6. Key invariants (correctness — tested, not hoped)
- SI-1 (no orphan reference): a manifest is committed only after all its chunks are durably present and checksum-verified (05).
- SI-2 (no premature delete): a chunk’s bytes are deleted only after it is unreferenced by every manifest and a grace period has elapsed — closing the dedup-vs-GC race (11).
- SI-3 (content address is honest): stored bytes always hash to their name; violated bytes are quarantined and repaired (04).

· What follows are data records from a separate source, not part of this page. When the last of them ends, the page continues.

(** * Visual-Review-Extractor: the capture and reconciliation pipeline of
      [index.js], embedded and verified.

    The development follows the source file top-down:

    - [JSText]   : JavaScript strings as sequences of UTF-16 code units, with
                   the three text operations the source applies to the model
                   reply ([replace] with the fence pattern, [trim], [match]
                   with the brace pattern);
    - [JSON]     : the values [JSON.parse] yields and the parser itself;
    - [Runtime]  : the browser, the file system and the vision provider as an
                   explicit world, and a small state-and-exception monad;
    - [Pipeline] : [clearScreenshotsFolder], [analyzeScreenshots],
                   [extractReviews] and the [/api/reviews] handler;
    - the properties of the specification, one theorem each. *)

From Stdlib Require Import NArith List Ascii String Bool Lia.
From Stdlib Require Import DecimalString DecimalN.
From stdpp Require Import base option list gmap strings.
Import ListNotations.

Local Open Scope N_scope.

(* ===================================================================== *)
(** ** JavaScript text *)
(* ===================================================================== *)

Module JSText.

(** A JavaScript string is a sequence of 16-bit code units. *)
Definition text := list N.

Definition cu (a : ascii) : N := N_of_ascii a.

(** A literal of the source, as code units. *)
Definition js (s : string) : text := map cu (list_ascii_of_string s).

(** The same with every apostrophe read as a double quote, to write JSON
    texts in examples. *)
Definition jsq (s : string) : text :=
  map (fun c => if c =? 39 then 34 else c) (js s).

Definition backtick : N := 96.
Definition newline : N := 10.
Definition lbrace : N := 123.
Definition rbrace : N := 125.

Fixpoint starts_with (p s : text) : bool :=
  match p, s with
  | [], _ => true
  | _ :: _, [] => false
  | a :: p', b :: s' => (a =? b) && starts_with p' s'
  end.

(** [fence] is "```" and [fence_json] is "```json". *)
Definition fence : text := [backtick; backtick; backtick].
Definition fence_json : text := fence ++ js "json".

(** One attempt of the pattern [/```json\n?|\n?```/] at the head of [s]: the
    length of the match.  The first alternative is tried first, and each
    optional newline is greedy. *)
Definition fence_match (s : text) : option nat :=
  if starts_with fence_json s then
    Some (if starts_with (fence_json ++ [newline]) s then 8 else 7)%nat
  else if starts_with (newline :: fence) s then Some 4%nat
  else if starts_with fence s then Some 3%nat
  else None.

(** [content.replace(/```json\n?|\n?```/g, '')]: scan from the left; a match
    is dropped and the scan resumes after it.  [skip] counts the code units
    of the current match that are still to be dropped. *)
Fixpoint strip_from (skip : nat) (s : text) : text :=
  match s with
  | [] => []
  | c :: s' =>
      match skip with
      | S k => strip_from k s'
      | O =>
          match fence_match (c :: s') with
          | Some (S k) => strip_from k s'
          | _ => c :: strip_from 0 s'
          end
      end
  end.

Definition strip_fences (s : text) : text := strip_from 0 s.

(** The code units [String.prototype.trim] removes: WhiteSpace and
    LineTerminator of ECMA-262. *)
Definition is_js_space (c : N) : bool :=
  (c =? 9) || (c =? 10) || (c =? 11) || (c =? 12) || (c =? 13) || (c =? 32)
  || (c =? 160) || (c =? 5760) || ((8192 <=? c) && (c <=? 8202))
  || (c =? 8232) || (c =? 8233) || (c =? 8239) || (c =? 8287)
  || (c =? 12288) || (c =? 65279).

- SI-4 (tenant containment): a chunk is only ever referenced by manifests in the tenant that created it (per-tenant dedup) (03, ADR-0018).
- SI-5 (rebuildable indexes): the Pack/Chunk location indexes can be rebuilt by scanning manifests + provider listings; loss of an index is an availability event, not a durability event.
Related ADRs
| ADR | Decision |
|---|---|
| 0016 | BLAKE3 for content & chunk addressing (SHA-256 compliance mode) |
| 0017 | Content-defined chunking (FastCDC) + packing |
| 0018 | Per-tenant, server-side deduplication |
| 0019 | Online mark-and-sweep GC with grace period |
| 0020 | Policy-driven placement & federation |
| 0021 | Dual resumable protocol (tus + provider multipart) |
Plus inherited: 0004, 0005, 0011, 0007, 0014.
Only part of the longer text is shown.